EXERCISE AIM:
In the listing below, find the line containing "on_eng (on_pool (pool_free b))" and the line containing "modify (fun s => set_seg_recomputed (dict_pop". Repeat exactly those two lines and every line between them.

DATA PROVIDED:
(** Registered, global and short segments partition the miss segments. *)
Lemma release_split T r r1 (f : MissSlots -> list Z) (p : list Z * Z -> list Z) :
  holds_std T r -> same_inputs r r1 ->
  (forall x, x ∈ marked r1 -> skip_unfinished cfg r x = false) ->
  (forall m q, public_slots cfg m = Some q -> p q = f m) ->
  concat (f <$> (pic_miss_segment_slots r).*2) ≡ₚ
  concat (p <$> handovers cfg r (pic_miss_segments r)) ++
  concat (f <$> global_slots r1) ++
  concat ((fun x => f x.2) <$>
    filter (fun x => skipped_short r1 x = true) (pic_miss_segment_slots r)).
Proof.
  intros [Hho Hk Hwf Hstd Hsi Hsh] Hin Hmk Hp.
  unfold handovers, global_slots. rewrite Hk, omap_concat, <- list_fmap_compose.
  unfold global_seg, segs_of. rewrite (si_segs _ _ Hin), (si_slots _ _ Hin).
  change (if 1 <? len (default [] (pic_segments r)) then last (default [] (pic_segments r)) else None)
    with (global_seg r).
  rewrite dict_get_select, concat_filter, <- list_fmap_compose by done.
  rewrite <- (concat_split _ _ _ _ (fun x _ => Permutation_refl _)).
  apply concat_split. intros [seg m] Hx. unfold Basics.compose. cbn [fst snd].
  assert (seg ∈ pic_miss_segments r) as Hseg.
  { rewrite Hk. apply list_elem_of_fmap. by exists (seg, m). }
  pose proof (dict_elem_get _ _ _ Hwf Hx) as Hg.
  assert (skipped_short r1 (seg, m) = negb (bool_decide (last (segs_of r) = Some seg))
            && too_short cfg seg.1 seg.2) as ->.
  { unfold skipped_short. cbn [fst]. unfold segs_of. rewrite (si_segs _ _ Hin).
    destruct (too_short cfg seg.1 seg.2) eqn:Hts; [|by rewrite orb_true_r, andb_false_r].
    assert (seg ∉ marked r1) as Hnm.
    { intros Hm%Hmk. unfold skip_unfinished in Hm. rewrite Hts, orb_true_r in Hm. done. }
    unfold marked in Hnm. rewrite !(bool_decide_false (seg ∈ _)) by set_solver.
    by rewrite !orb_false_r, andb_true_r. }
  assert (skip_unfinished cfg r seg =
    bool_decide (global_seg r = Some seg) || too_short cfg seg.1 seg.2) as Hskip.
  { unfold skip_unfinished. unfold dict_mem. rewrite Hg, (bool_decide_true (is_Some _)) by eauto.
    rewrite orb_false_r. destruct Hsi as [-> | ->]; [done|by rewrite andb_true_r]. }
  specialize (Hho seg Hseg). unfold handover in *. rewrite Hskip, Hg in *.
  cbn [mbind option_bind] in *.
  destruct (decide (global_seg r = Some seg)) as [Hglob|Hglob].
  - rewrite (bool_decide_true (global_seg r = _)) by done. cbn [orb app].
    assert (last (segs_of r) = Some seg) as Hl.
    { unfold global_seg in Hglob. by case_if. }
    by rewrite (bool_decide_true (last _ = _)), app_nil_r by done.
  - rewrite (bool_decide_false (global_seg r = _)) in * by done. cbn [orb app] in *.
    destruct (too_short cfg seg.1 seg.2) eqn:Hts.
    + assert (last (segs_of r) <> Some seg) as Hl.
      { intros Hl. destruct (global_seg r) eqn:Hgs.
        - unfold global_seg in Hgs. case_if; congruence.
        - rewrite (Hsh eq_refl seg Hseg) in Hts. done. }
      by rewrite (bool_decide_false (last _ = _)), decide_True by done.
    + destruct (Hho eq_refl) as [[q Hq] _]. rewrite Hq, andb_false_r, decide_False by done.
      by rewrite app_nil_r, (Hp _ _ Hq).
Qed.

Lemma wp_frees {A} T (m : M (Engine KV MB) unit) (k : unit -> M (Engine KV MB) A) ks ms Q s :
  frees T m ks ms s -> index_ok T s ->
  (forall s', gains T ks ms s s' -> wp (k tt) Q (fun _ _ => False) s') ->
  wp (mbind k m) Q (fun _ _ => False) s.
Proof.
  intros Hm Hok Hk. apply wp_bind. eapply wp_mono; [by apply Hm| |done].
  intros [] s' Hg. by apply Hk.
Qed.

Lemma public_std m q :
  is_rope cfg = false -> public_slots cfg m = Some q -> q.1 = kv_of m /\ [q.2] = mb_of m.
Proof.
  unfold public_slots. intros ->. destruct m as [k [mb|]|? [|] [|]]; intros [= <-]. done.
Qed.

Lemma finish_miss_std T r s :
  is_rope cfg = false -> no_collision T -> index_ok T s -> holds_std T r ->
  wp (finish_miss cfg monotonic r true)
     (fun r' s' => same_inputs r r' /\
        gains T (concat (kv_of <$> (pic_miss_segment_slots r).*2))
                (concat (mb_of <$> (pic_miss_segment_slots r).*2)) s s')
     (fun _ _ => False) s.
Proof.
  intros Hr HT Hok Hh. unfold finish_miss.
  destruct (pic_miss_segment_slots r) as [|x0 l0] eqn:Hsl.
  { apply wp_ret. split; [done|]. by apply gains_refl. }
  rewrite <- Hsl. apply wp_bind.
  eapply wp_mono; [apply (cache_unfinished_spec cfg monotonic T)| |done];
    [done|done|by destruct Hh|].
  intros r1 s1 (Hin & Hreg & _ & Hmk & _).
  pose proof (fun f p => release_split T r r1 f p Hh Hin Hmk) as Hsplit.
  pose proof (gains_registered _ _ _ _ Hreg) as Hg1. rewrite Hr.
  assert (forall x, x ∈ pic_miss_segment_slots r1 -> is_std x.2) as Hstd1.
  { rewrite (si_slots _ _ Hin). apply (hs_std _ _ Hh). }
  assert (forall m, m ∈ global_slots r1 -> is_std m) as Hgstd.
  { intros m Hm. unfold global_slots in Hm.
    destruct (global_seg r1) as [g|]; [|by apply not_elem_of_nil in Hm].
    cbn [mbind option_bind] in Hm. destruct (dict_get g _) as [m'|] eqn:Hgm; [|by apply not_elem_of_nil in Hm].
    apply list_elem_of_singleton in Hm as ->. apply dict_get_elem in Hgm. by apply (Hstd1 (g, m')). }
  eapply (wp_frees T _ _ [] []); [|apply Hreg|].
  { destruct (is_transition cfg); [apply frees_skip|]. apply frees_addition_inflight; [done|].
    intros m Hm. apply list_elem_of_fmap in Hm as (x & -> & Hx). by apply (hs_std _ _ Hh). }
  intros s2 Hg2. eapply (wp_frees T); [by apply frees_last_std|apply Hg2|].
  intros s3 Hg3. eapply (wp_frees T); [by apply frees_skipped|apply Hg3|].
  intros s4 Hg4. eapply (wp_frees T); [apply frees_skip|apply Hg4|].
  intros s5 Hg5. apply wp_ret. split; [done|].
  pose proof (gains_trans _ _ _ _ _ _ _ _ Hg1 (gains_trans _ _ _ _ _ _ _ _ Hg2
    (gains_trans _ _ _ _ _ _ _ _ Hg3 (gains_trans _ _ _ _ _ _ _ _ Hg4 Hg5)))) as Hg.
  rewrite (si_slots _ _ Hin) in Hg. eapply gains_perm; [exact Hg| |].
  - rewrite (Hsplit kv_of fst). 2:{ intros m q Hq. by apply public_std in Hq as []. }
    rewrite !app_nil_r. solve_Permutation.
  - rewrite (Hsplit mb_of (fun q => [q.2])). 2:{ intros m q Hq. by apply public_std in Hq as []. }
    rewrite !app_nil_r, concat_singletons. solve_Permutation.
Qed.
* * *
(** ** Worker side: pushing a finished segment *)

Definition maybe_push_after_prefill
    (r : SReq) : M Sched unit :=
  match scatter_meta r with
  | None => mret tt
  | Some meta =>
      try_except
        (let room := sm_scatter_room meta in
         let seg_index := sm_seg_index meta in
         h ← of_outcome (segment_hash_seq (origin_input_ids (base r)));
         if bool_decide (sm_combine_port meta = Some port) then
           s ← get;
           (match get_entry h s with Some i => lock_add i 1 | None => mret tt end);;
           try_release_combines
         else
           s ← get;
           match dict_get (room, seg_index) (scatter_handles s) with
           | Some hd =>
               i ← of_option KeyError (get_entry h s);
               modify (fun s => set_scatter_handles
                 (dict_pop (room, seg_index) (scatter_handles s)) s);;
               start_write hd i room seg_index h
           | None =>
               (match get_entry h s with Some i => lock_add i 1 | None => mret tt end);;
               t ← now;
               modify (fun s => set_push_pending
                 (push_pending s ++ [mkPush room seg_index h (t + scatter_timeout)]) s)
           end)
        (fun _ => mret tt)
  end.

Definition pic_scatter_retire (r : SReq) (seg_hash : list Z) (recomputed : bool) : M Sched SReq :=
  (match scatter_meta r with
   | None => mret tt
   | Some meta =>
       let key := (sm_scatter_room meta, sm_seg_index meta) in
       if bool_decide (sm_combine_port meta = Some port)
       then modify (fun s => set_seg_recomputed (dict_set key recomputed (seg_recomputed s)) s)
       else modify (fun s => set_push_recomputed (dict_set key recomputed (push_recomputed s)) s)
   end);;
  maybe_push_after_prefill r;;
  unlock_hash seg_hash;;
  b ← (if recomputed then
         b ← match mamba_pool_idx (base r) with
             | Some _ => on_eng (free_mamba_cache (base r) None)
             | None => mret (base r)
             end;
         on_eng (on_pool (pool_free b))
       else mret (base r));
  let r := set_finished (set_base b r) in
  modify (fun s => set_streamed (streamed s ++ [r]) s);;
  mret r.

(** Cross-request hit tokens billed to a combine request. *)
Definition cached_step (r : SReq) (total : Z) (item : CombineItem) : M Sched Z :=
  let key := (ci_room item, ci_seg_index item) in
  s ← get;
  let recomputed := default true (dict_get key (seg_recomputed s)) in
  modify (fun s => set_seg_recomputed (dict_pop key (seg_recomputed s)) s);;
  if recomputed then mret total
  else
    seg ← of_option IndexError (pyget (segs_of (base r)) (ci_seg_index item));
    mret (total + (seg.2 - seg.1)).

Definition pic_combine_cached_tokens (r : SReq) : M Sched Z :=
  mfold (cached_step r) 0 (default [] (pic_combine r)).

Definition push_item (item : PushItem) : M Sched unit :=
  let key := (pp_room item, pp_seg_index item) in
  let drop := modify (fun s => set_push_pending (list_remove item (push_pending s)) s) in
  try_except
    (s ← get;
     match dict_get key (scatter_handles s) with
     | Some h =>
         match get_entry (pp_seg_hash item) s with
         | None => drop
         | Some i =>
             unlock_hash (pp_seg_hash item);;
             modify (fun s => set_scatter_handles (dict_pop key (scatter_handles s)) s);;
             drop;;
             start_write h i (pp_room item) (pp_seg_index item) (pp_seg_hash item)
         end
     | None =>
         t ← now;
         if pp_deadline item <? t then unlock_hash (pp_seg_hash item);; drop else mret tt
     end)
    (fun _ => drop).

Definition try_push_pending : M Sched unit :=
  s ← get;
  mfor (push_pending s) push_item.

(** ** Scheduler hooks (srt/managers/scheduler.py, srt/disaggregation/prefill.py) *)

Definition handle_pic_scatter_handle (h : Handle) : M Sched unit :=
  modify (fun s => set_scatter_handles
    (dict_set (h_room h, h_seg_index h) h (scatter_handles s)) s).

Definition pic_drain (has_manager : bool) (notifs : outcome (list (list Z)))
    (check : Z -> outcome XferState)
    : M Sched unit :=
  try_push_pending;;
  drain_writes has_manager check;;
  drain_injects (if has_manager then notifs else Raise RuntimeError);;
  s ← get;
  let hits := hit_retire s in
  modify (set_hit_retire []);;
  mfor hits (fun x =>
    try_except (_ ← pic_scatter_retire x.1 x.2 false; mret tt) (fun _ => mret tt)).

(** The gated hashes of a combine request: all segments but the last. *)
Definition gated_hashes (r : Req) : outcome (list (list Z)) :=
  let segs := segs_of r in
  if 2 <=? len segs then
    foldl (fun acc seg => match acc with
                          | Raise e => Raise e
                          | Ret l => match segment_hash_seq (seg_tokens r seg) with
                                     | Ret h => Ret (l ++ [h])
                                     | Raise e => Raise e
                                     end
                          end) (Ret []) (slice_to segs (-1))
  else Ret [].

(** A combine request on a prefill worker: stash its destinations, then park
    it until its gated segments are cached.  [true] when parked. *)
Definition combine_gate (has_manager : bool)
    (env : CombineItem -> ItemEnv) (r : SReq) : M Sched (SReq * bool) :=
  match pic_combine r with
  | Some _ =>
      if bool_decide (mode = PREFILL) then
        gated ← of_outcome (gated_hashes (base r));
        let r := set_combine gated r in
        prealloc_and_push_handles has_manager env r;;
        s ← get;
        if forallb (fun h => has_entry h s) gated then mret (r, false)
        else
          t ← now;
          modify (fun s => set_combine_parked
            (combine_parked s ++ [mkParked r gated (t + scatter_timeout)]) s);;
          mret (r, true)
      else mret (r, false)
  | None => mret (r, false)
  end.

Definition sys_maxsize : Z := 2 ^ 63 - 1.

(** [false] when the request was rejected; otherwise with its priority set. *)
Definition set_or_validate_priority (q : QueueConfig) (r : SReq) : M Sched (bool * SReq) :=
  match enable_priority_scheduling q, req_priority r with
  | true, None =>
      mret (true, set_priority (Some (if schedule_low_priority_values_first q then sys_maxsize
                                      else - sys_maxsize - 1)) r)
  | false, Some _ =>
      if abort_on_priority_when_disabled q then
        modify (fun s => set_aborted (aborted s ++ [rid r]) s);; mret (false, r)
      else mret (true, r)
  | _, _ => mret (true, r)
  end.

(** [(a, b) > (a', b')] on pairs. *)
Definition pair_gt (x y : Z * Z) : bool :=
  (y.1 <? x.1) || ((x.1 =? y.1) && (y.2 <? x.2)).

TASK SOLUTION:
         on_eng (on_pool (pool_free b))
       else mret (base r));
  let r := set_finished (set_base b r) in
  modify (fun s => set_streamed (streamed s ++ [r]) s);;
  mret r.

(** Cross-request hit tokens billed to a combine request. *)
Definition cached_step (r : SReq) (total : Z) (item : CombineItem) : M Sched Z :=
  let key := (ci_room item, ci_seg_index item) in
  s ← get;
  let recomputed := default true (dict_get key (seg_recomputed s)) in
  modify (fun s => set_seg_recomputed (dict_pop key (seg_recomputed s)) s);;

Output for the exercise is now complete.